Le Soudan a mis fin à la guerre civile qui sévissait au Sud, retrouvant du même coup des possibilités de développement économique. Je rappelle à ce titre le succès d'entreprises françaises, comme Alstom, en 2003, alors que le pays n'était pas encore stabilisé. Le Soudan bénéficie maintenant de l'aide de la communauté internationale, à laquelle la France a contribué, à hauteur de 35 millions d'euros. En Ethiopie, nos entreprises, notamment dans le secteur minier, ne peuvent ignorer l'appel qui leur a été lancé par les autorités éthiopiennes en 2005.

La communauté internationale et l'OUA s'investissent pour rétablir la stabilité dans la Corne de l'Afrique. En ce qui concerne la France, nous allons installer une antenne dans le Sud Soudan ; nous allons désigner également un coopérant technique auprès des autorités somaliennes ; les 9 et 10 mars prochains, une conférence réunira les autorités soudanaises, les bailleurs de fonds et la communauté internationale, afin de définir les conditions du retour à la stabilité dans cette région. Cette semaine enfin, un document cadre de partenariat sera signé avec Djibouti : l'aide qui sera apportée à ce pays ami en matière d'éducation, de santé et d'infrastructures urbaines sera arrêtée dans ce cadre.

Je tiens à renouveler tous mes engagements pour la promotion des entreprises dans les pays de la Corne de l'Afrique. Les potentialités de cette région sont immenses, et la France entend bien contribuer à son développement, dans le cadre d'une politique de coopération durable.

René ANDRE
Président d'UbiFrance

Je veux tout d'abord adresser mes souhaits de bienvenue et de remerciement à Monsieur Mahamoud Ali Youssouf, Ministre des Affaires étrangères et de la Coopération internationale de Djibouti, et à toutes les personnalités présentes.
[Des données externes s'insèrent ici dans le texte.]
(** * grading-collector: assemble_grading_comments.py

    A shallow embedding of [assemble_grading_comments.py] and the
    properties its specification states about it.

    Conventions of the embedding.
    - A Python [str] is the list of its code points ([list N]); a file is
      the list of its bytes.
    - What the interpreter contributes is a parameter ([runtime]): the
      Unicode table of decimal digits behind [\d] and [int()], and the
      limit on the length of a digit string that [int()] converts
      ([sys.get_int_max_str_digits()], 4300 unless reconfigured, 0 when
      switched off).
    - The file system is a tree of plain files and directories (no
      links) with read permissions, as [os.listdir] and [os.walk] see it;
      [os.path] is [posixpath].  A call gets the directory its path names
      as an argument ([target]).
    - Exceptions are values: a call returns or raises ([outcome]); what
      it prints and what it writes to disk is part of what it returns.
      Whether a report can be opened for writing is a parameter
      ([write_error]); a report that can is written whole. *)

From Stdlib Require Import ZArith NArith String Ascii DecimalString DecimalPos Lia.
From stdpp Require Import base option list gmap sorting.

Local Open Scope N_scope.

#[local] Set Warnings "-clear-no-such-hyp".

(** ** Text *)

Abbreviation str := (list N).

(** The code points of a literal. *)
Definition lit (s : string) : str :=
  map N_of_ascii (list_ascii_of_string s).

Definition GRADING_MARKER : str := lit "### Grading:".

Definition REPORT_FILE_NAME : str := lit "grading_report.txt".

(** [str.isspace] of one character, which is also the class [\s] of a
    [str] pattern: the characters CPython lists as white space. *)
Definition isspace (c : N) : bool :=
  ((0x09 <=? c) && (c <=? 0x0D)) || ((0x1C <=? c) && (c <=? 0x20))
  || (c =? 0x85) || (c =? 0xA0) || (c =? 0x1680)
  || ((0x2000 <=? c) && (c <=? 0x200A))
  || (c =? 0x2028) || (c =? 0x2029) || (c =? 0x202F) || (c =? 0x205F)
  || (c =? 0x3000).

Fixpoint lstrip (s : str) : str :=
  match s with
  | c :: r => if isspace c then lstrip r else s
  | [] => []
  end.

Definition rstrip (s : str) : str := rev (lstrip (rev s)).

(** [s.strip()] *)
Definition strip (s : str) : str := rstrip (lstrip s).
(** The reasoning service answers with text that is not JSON. *)
Definition undecodable_world : World :=
  mock_world (Ok "Sure! Here are the scores.") (fun _ => inl "Expecting value")
    no_posts.

Definition scenario_b_state : State :=
  set_raw_tweets [post_a; post_b]
    (set_topic (JStr "news") (create_initial_state "news" 1)).

(** The scores as a bare JSON list, without the enclosing object. *)
Definition bare_list_world : World :=
  mock_world (Ok "scores")
    (decode_only "scores"
       (JArr [ JObj [("post_id", JStr "a"); ("score", JFloat 0.9)];
               JObj [("post_id", JStr "b"); ("score", JFloat 0.2)] ]))
    no_posts.

(** An object whose first score is [null]. *)
Definition null_score_world : World :=
  mock_world (Ok "scores")
    (decode_only "scores"
       (JObj [ ("scores",
                JArr [ JObj [("post_id", JStr "a"); ("score", JNull)] ]) ]))
    no_posts.

(** A reply of 300 characters. *)
Definition long_reply : string := string_of_list_ascii (repeat "x"%char 300).

Definition long_reply_world : World :=
  mock_world (Ok long_reply) (fun _ => inl "Expecting value") no_posts.

Definition tweet_world : World :=
  mock_world (Ok "AI is moving fast. #AI") (fun _ => inl "Expecting value")
    no_posts.

(** The state of a workflow whose first draft is under review and for which
    a revision was requested. *)
Definition revision_state : State :=
  set_revision_requested true
    (set_draft_version 1
       (set_draft_content "AI is here. #AI"
          (set_summary (JStr "AI is moving fast.")
             (set_topic (JStr "AI") (create_initial_state "news on AI" 1))))).

(** A reasoning service that is down. *)
Definition down_world : World :=
  mock_world (Raise (Exn ExternalError "connection refused"))
    (fun _ => inl "Expecting value") no_posts.

(** The intent is decoded, but its row cannot be stored. *)
Definition unstored_intent_world : World :=
  mkWorld (Ok "intent") (decode_only "intent" ai_intent) (fun _ => None)
    (fun _ => "?") (fun _ _ _ => []) (fun _ _ _ => [])
    true (Raise (Exn ExternalError "database is locked")) (Ok tt) (Ok 1%Z)
    (fun _ => Raise (Exn ExternalError "403 Forbidden"))
    (Ok tt) (Ok tt) (Ok tt).

(** The intent stage meets [unstored_intent_world], the later stages a
    reasoning service whose replies cannot be decoded. *)
Definition unstored_intent_run (step : nat) : World :=
  match step with
  | O => unstored_intent_world
  | S _ => undecodable_world
  end.

(** ** Settings ([src/config/settings.py]) *)

Definition upper_ascii (c : ascii) : ascii :=
  let n := nat_of_ascii c in
  if ((97 <=? n) && (n <=? 122))%nat then ascii_of_nat (n - 32) else c.

Fixpoint upper (s : string) : string :=
  match s with
  | EmptyString => ""
  | String c s' => String (upper_ascii c) (upper s')
  end.

Definition valid_levels : list string :=
  ["DEBUG"; "INFO"; "WARNING"; "ERROR"; "CRITICAL"].

(** [Settings.validate_log_level] *)
Definition validate_log_level (v : string) : res string :=
  let v_upper := upper v in
  if negb (existsb (String.eqb v_upper) valid_levels)
  then Raise (Exn ValueError "Log level must be one of the valid levels")
  else Ok v_upper.

(** ** More fixtures *)

(** The item a well-formed relevance reply has for one post. *)
Definition score_entry (entry : string * Q) : json :=
  JObj [("post_id", JStr (fst entry)); ("score", JFloat (snd entry))].

(** A reasoning service whose reply decodes to [v]. *)
Definition reply_world (v : json) : World :=
  mock_world (Ok "reply") (decode_only "reply" v) no_posts.

(** Twitter accepts the post and gives it the id "42". *)
Definition posting_world : World :=
  mkWorld (Ok "reply") (fun _ => inl "Expecting value") (fun _ => None)
    (fun _ => "?") (fun _ _ _ => []) (fun _ _ _ => [])
    true (Ok tt) (Ok tt) (Ok 1%Z)
    (fun _ => Ok (JStr "42"))
    (Ok tt) (Ok tt) (Ok tt).

(** A workflow at review whose draft was approved. *)
Definition approved_state : State :=
  mkState (Some 1%Z) (Some DRAFT) (Some "news on AI")
    (Some (JStr "AI")) None None None None
    (Some (JStr "AI is moving fast.")) None None
    (Some "AI is here. #AI") (Some 1%Z) (Some 7%Z)
    None (Some true) None None None
    (Some false) None None
    None.
Definition env0 : env :=
  {| randomUUID := "0b9f5f2e-7c1a-4d7e-9a55-3c1f2d6e8a10";
     today := "2026-01-15";
     now_iso := "2026-01-15T10:30:00.000Z";
     disk := WriteOk |}.

Definition book1 : obj :=
  [ ("id", VStr "1"); ("title", VStr "Dune"); ("author", VStr "Frank Herbert");
    ("datePublished", VStr "2020-06-15");
    ("rating", VNum 4.5%float); ("reviewCount", VNum 10%float);
    ("featured", VBool true) ].

Definition state0 : state :=
  {| books := [book1]; reviews := [];
     booksPath := Some (JSON_stringify (VObj [("books", array_of [book1])]));
     reviewsPath := Some (JSON_stringify (VObj [("reviews", array_of [])]));
     saves := 0 |}.

Definition post_request (p : list string) (h : option string) (b : obj) : request :=
  {| verb := POST; path := p; query := []; authorization := h; body := VObj b |}.

Definition get_request (p : list string) (q : obj) : request :=
  {| verb := GET; path := p; query := q; authorization := None; body := VObj [] |}.

(** [{bookId: "unknown", author: "A", rating: 5, comment: "x"}] *)
Definition review_unknown : obj :=
  [ ("bookId", VStr "unknown"); ("author", VStr "A");
    ("rating", VNum 5%float); ("comment", VStr "x") ].

(** [{bookId: "unknown", author: "A", rating: 0, comment: "x"}] *)
Definition review_zero_rating : obj :=
  [ ("bookId", VStr "unknown"); ("author", VStr "A");
    ("rating", VNum 0%float); ("comment", VStr "x") ].

(** [{title: "T", author: "A", isbn: "123"}] *)
Definition book_T : obj :=
  [ ("title", VStr "T"); ("author", VStr "A"); ("isbn", VStr "123") ].

(** [{title: "", author: "A", isbn: "123"}] *)
Definition book_untitled : obj :=
  [ ("title", VStr ""); ("author", VStr "A"); ("isbn", VStr "123") ].

Definition env1 : env :=
  {| randomUUID := "6f1d2c3b-4a59-4e8f-b7a6-1c2d3e4f5a6b";
     today := "2026-01-16";
     now_iso := "2026-01-16T08:00:00.000Z";
     disk := WriteOk |}.

(** [{bookId: "1", author: "A", rating: "five", comment: "x"}] *)
Definition review_five : obj :=
  [ ("bookId", VStr "1"); ("author", VStr "A");
    ("rating", VStr "five"); ("comment", VStr "x") ].
(** X7.  Each decorator registers the forwarding wrapper under the
    declared name of the decorated callback, for the event built from
    its arguments: [axis], [button] and [hat] for the event of their
    kind with the ids that [extract_ids] gives and the element id,
    [keyboard] for the event of the key named.  Where the bucket already
    holds that name, the wrapper is handed back but not registered. *)
Theorem decorators_register_wrapper (element device key_name : Value)
    (mode : string) (always_execute : bool) (callback : Callback World) :
  let hid := fst (extract_ids device) in
  let wid := snd (extract_ids device) in
  registers_wrapper device_id
    (axis device_id extract_ids Event_new element device mode always_execute callback)
    callback (Event_new JoystickAxis hid wid element) mode always_execute
  /\ registers_wrapper device_id
       (button device_id extract_ids Event_new element device mode always_execute callback)
       callback (Event_new JoystickButton hid wid element) mode always_execute
  /\ registers_wrapper device_id
       (hat device_id extract_ids Event_new element device mode always_execute callback)
       callback (Event_new JoystickHat hid wid element) mode always_execute
  /\ registers_wrapper device_id
       (keyboard device_id key_from_name Event_from_key key_name mode always_execute
          callback)
       callback (Event_from_key (key_from_name key_name)) mode always_execute.
Proof.
  intros hid wid. subst hid wid.
  unfold axis, button, hat, keyboard.
  destruct (extract_ids device) as [hid wid]. cbn [fst snd].
  split; [|split; [|split]]; apply add_registers_wrapper.
Qed.

(** X8.  [clear] empties the registry, so that a name registered before
    can be registered again: after [clear], [add] enters the callback
    under its key and logs no warning, whatever the registry held. *)
Theorem clear_then_add (st : State) (callback : Callback World) (event : Event)
    (mode : string) (always_execute : bool) :
  let cleared := snd (clear st) in
  let added := snd (add device_id callback event mode always_execute cleared) in
  fst (clear st) = Return tt
  /\ (forall d m e n, entry (_registry cleared) d m e n = None)
  /\ entry (_registry added) (device_id event) mode event (__name__ callback)
     = Some (callback, always_execute)
  /\ warnings added = warnings st.
Proof.
  intros cleared added.
  assert (Hempty : forall d m e n, entry (_registry cleared) d m e n = None).
  { intros d m e n. unfold cleared, clear, modify. cbn [snd _registry].
    unfold entry, at_event, at_mode, at_device, CallbackRegistry.Registry,
      CallbackRegistry.Bucket.
    rewrite lookup_empty. cbn [default from_option id].
    rewrite lookup_empty. cbn [default from_option id].
    rewrite lookup_empty. cbn [default from_option id].
    apply lookup_empty. }
  split; [reflexivity|]. split; [exact Hempty|].
  destruct (add_fresh device_id cleared callback event mode always_execute
              (Hempty _ _ _ _)) as (_ & Hw & Hent).
  split; [exact Hent|]. unfold added. now rewrite Hw.
Qed.

End DecoratorRegistration.

(** The theorem at the [axis] decorator applied once to an empty registry. *)
Lemma decorators_register_wrapper_witness :
  CallbackRegistry.entry
    (CallbackRegistry._registry
       (snd (input_devices.axis (fun e : Z => e) (fun d => (d, d)) (fun _ _ _ _ => 0%Z)
               (VInt 1) (VInt 2) "global" false set_throttle empty_seen_registry)))
    0%Z "global" 0%Z "set_throttle"
  = Some (wraps set_throttle (input_devices.wrapper_fn set_throttle), false).
Proof.
  pose proof (decorators_register_wrapper (World := Seen) (Key := Z)
                (fun e : Z => e) (fun d => (d, d)) (fun _ _ _ _ => 0%Z)
                (fun _ => 0%Z) (fun k => k) (VInt 1) (VInt 2) (VStr "A")
                "global" false set_throttle) as [Haxis _].
  destruct (Haxis empty_seen_registry) as (_ & _ & Hfresh & _).
  apply Hfresh. reflexivity.
Defined.

(** ** Keyboard state *)

Section KeyboardProperties.
Import Keyboard.
Context {Key : Type} `{Countable Key}.
Variable key_from_code : Value -> Value -> Key.
Variable key_from_name : string -> Key.

Local Abbreviation State := (State (Key := Key)).

Lemma deliver_returns (events : list KeyEvent) (st : State) :
  fst (deliver key_from_code events st) = Return tt.
Proof.
  revert st. induction events as [|e events IH]; intros st; [reflexivity|].
  unfold deliver. rewrite (for_each_cons_return e events _ st _ eq_refl). apply IH.
Qed.

Lemma deliver_snoc (events : list KeyEvent) (e : KeyEvent) (st : State) :
  snd (deliver key_from_code (events ++ [e]) st)
  = {| _keyboard_state :=
         <[event_key key_from_code e := event_is_pressed e]>
           (_keyboard_state (snd (deliver key_from_code events st))) |}.
Proof.
  unfold deliver.
  pose proof (deliver_returns events st) as Hret. unfold deliver in Hret.
  destruct (for_each events (keyboard_event key_from_code) st) as [out st1] eqn:Hrun.
  cbn [fst snd] in *. subst out.
  rewrite (for_each_app events [e] _ st st1 Hrun). reflexivity.
Qed.

(** X9.  After any run of keyboard events, a key reads as the pressed
    state of the latest event about it, as it read before when no event
    was about it, and as not pressed when it was never seen; asking by
    name is asking for the key of that name. *)
Theorem keyboard_latest_event_wins (events : list KeyEvent) (st : State) (key : Key)
    (name : string) :
  fst (deliver key_from_code events st) = Return tt
  /\ is_pressed key_from_name (ByKey key) (snd (deliver key_from_code events st))
     = match find (fun e => bool_decide (event_key key_from_code e = key)) (rev events) with
       | Some e => event_is_pressed e
       | None => is_pressed key_from_name (ByKey key) st
       end
  /\ is_pressed key_from_name (ByKey key) __init__ = false
  /\ is_pressed key_from_name (ByName name) (snd (deliver key_from_code events st))
     = is_pressed key_from_name (ByKey (key_from_name name))
         (snd (deliver key_from_code events st)).
Proof.
  split; [apply deliver_returns|]. split; [|split; reflexivity].
  induction events as [|e events IH] using rev_ind; [reflexivity|].
  rewrite deliver_snoc, rev_app_distr. cbn [rev app find].
  unfold is_pressed at 1. cbn [_keyboard_state].
  case_bool_decide as Hkey.
  - rewrite Hkey, lookup_insert_eq. reflexivity.
  - rewrite lookup_insert_ne by exact Hkey. exact IH.
Qed.

End KeyboardProperties.

(** ** One instance only *)

Section SingletonProperties.
Import SingletonDecorator.
Context {World Args Instance : Type}.
Variable klass : Args -> M World Instance.

(** X10.  Once a call of the singleton wrapper has returned an
    instance, every later call returns that same instance, whatever
    arguments it is given, and constructs nothing; a construction that
    raises stores nothing, so the next call constructs again. *)
Theorem singleton_returns_first_instance (args : Args) (self : State) :
  (forall x self1,
     __call__ klass args self = (Return x, self1) ->
     instance self1 = Some x
     /\ forall args' : Args, __call__ klass args' self1 = (Return x, self1))
  /\ (forall e self1,
        __call__ klass args self = (Raise e, self1) ->
        instance self = None /\ instance self1 = None
        /\ forall args' : Args,
             __call__ klass args' self1
             = match klass args' (world self1) with
               | (Return x, w) => (Return x, {| instance := Some x; world := w |})
               | (Raise e', w) => (Raise e', {| instance := None; world := w |})
               end).
Proof.
  unfold __call__. split.
  - intros x self1 Hcall.
    destruct (instance self) as [y|] eqn:Hinst.
    + injection Hcall as <- <-. split; [exact Hinst|].
      intros args'. now rewrite Hinst.
    + destruct (klass args (world self)) as [[y|e] w]; [|discriminate Hcall].
      injection Hcall as <- <-. cbn [instance]. split; [reflexivity|].
      intros args'. reflexivity.
  - intros e self1 Hcall.
    destruct (instance self) as [y|] eqn:Hinst; [discriminate Hcall|].
    destruct (klass args (world self)) as [[y|e'] w]; [discriminate Hcall|].
    injection Hcall as <- <-. cbn [instance world]. repeat split; reflexivity.
Qed.

End SingletonProperties.

(** The theorem at a class constructed with 5 and then called with 7. *)
Lemma singleton_returns_first_instance_witness :
  SingletonDecorator.__call__ counting_class 7%Z
    (snd (SingletonDecorator.__call__ counting_class 5%Z (SingletonDecorator.__init__ 0%nat)))
  = (Return 5%Z,
     {| SingletonDecorator.instance := Some 5%Z; SingletonDecorator.world := 1%nat |}).
Proof.
  destruct (singleton_returns_first_instance counting_class 5%Z
              (SingletonDecorator.__init__ 0%nat)) as [Hfirst _].
  destruct (Hfirst 5%Z {| SingletonDecorator.instance := Some 5%Z;
                          SingletonDecorator.world := 1%nat |} eq_refl) as [_ Hlater].
  exact (Hlater 7%Z).
Defined.

(** ** Device enumeration *)

Section Enumeration.
Import devices.

Lemma remove_dups_length_le {A : Type} `{EqDecision A} (l : list A) :
  (length (remove_dups l) <= length l)%nat.
Proof.
  induction l as [|x l IH]; [reflexivity|].
  cbn [remove_dups]. destruct (decide_rel elem_of x l); cbn [length]; lia.
Qed.

(** [len(names) != len(set(names))] says that a name occurs twice. *)
Lemma remove_dups_length_NoDup {A : Type} `{EqDecision A} (l : list A) :
  length (remove_dups l) = length l <-> NoDup l.
Proof.
  induction l as [|x l IH]; [split; [constructor | reflexivity]|].
  cbn [remove_dups]. pose proof (remove_dups_length_le l) as Hle.
  destruct (decide_rel elem_of x l) as [Hin|Hnot]; cbn [length].
  - split; [lia|]. intros Hnd. apply NoDup_cons in Hnd as [Hx _]. contradiction.
  - split.
    + intros Hlen. apply NoDup_cons. split; [exact Hnot|]. apply IH. lia.
    + intros Hnd. apply NoDup_cons in Hnd as [_ Hnd]. apply IH in Hnd. lia.
Qed.

Lemma init_fields (joy : SDLJoystick) (d : JoystickDeviceData) :
  __init__ joy = Return d ->
  _name d = SDL_JoystickName joy
  /\ _system_id d = SDL_JoystickInstanceID joy
  /\ _is_virtual d = bool_decide (SDL_JoystickName joy = "vJoy Device")
  /\ util.guid_to_number (SDL_JoystickGetGUID joy) = Return (_hardware_id d).
Proof.
  unfold __init__.
  destruct (util.guid_to_number (SDL_JoystickGetGUID joy)) as [h|e]; cbn [and_then];
    [|discriminate].
  intros Hd. injection Hd as <-. repeat split.
Qed.

Lemma init_succeeds (joy : SDLJoystick) :
  length (SDL_JoystickGetGUID joy) = 16%nat -> exists d, __init__ joy = Return d.
Proof.
  intros Hlen.
  destruct (guid_split _ Hlen) as (b0 & b1 & b2 & b3 & rest & Hg & Hrest).
  unfold __init__. rewrite Hg, (guid_to_number_cons4 _ _ _ _ _ Hrest).
  cbn [and_then]. eauto.
Qed.

Lemma open_each_all (connected : list SDLJoystick) :
  Forall (fun j => length (SDL_JoystickGetGUID j) = 16%nat) connected ->
  forall acc, exists ds,
    open_each connected acc = Return (acc ++ ds)
    /\ Forall2 (fun j d => __init__ j = Return d) connected ds.
Proof.
  induction 1 as [|joy rest Hjoy Hrest IH]; intros acc.
  - exists []. cbn. rewrite app_nil_r. split; [reflexivity | constructor].
  - destruct (init_succeeds joy Hjoy) as [d Hd].
    destruct (IH (acc ++ [d])) as (ds & Hrun & Hall).
    exists (d :: ds). cbn [open_each]. rewrite Hd. cbn [and_then].
    rewrite Hrun, <- app_assoc. split; [reflexivity|].
    constructor; assumption.
Qed.

Lemma physical_names_of_records (connected : list SDLJoystick)
    (ds : list JoystickDeviceData) :
  Forall2 (fun j d => __init__ j = Return d) connected ds ->
  _name <$> filter (fun v => _is_virtual v = false) ds = physical_names connected.
Proof.
  unfold physical_names.
  induction 1 as [|joy d connected ds Hd Hall IH]; [reflexivity|].
  destruct (init_fields joy d Hd) as (Hname & _ & Hvirt & _).
  rewrite !filter_cons.
  destruct (decide (SDL_JoystickName joy = "vJoy Device")) as [Hv|Hv].
  - rewrite bool_decide_eq_true_2 in Hvirt by exact Hv.
    rewrite decide_False by (rewrite Hvirt; discriminate).
    rewrite decide_False by (intros Hc; contradiction).
    exact IH.
  - rewrite bool_decide_eq_false_2 in Hvirt by exact Hv.
    rewrite decide_True by exact Hvirt.
    rewrite decide_True by exact Hv.
    cbn [fmap list_fmap]. rewrite Hname. f_equal. exact IH.
Qed.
Je suis très heureux qu'UbiFrance soit présent à cette tribune : UbiFrance collabore, depuis 1997, à l'organisation conjointe de colloques économiques, avec le Sénat. Ce partenariat contribue grandement au renforcement de notre action d'information des entreprises françaises souhaitant se développer à l'étranger.

La Corne de l'Afrique, malgré un environnement politique qui demeure fragile, voire tendu, malgré la sécheresse et la pauvreté, offre de réelles opportunités aux entreprises. La France est le premier partenaire commercial de Djibouti, et son premier fournisseur. De nouvelles opportunités, liées à la nouvelle dimension portuaire de Djibouti, à l'interconnexion existant avec l'Ethiopie et au commerce courant existent. Ces opportunités devraient inciter les entreprises à prospecter davantage dans ce pays.

L'Erythrée souffre d'une balance commerciale déséquilibrée : les exportations françaises représentent en effet près de 10 fois les exportations vers la France. De nouveaux développements devraient permettre à l'Erythrée de tirer davantage profit de sa fenêtre sur la Mer Rouge.

L'Ethiopie est le deuxième pays d'Afrique par sa population, il est un des principaux pays bénéficiaire de l'aide au développement. Le gouvernement s'est engagé dans un vaste plan de développement de ses infrastructures ; 2005 a représenté notre meilleur année en termes d'échanges, 2006 devrait conforter cette tendance. La France est le deuxième pays investisseurs en Ethiopie : les récents succès d'Accor, d'EDF, d'Areva et consorts doivent inciter d'autres entreprises à venir s'implanter dans ces pays.

Les entreprises françaises doivent également se tenir prêtes à développer leur présence en Somalie, pays où les institutions et, plus généralement, la situation, sont en cours de stabilisation.

Quant au Soudan, il est à noter qu'un programme de réformes a stabilisé l'économie, ce qui devrait permettre une accélération de la croissance en 2006. De grands projets d'infrastructures ont été mis en place ; des opportunités existent dans les domaines de l'énergie, des télécommunications, de la chimie, de l'agroalimentaire ou encore de la pharmacie.

Je tiens à remercier une nouvelle fois les organisateurs de ce colloque et, tout particulièrement, le Sénateur Duvernois. Je remercie également les responsables des entreprises qui témoigneront de leur activité sur le terrain, et de la réalité des affaires menées avec succès, mais aussi de leurs difficultés. Je vous souhaite à tous de fructueux travaux.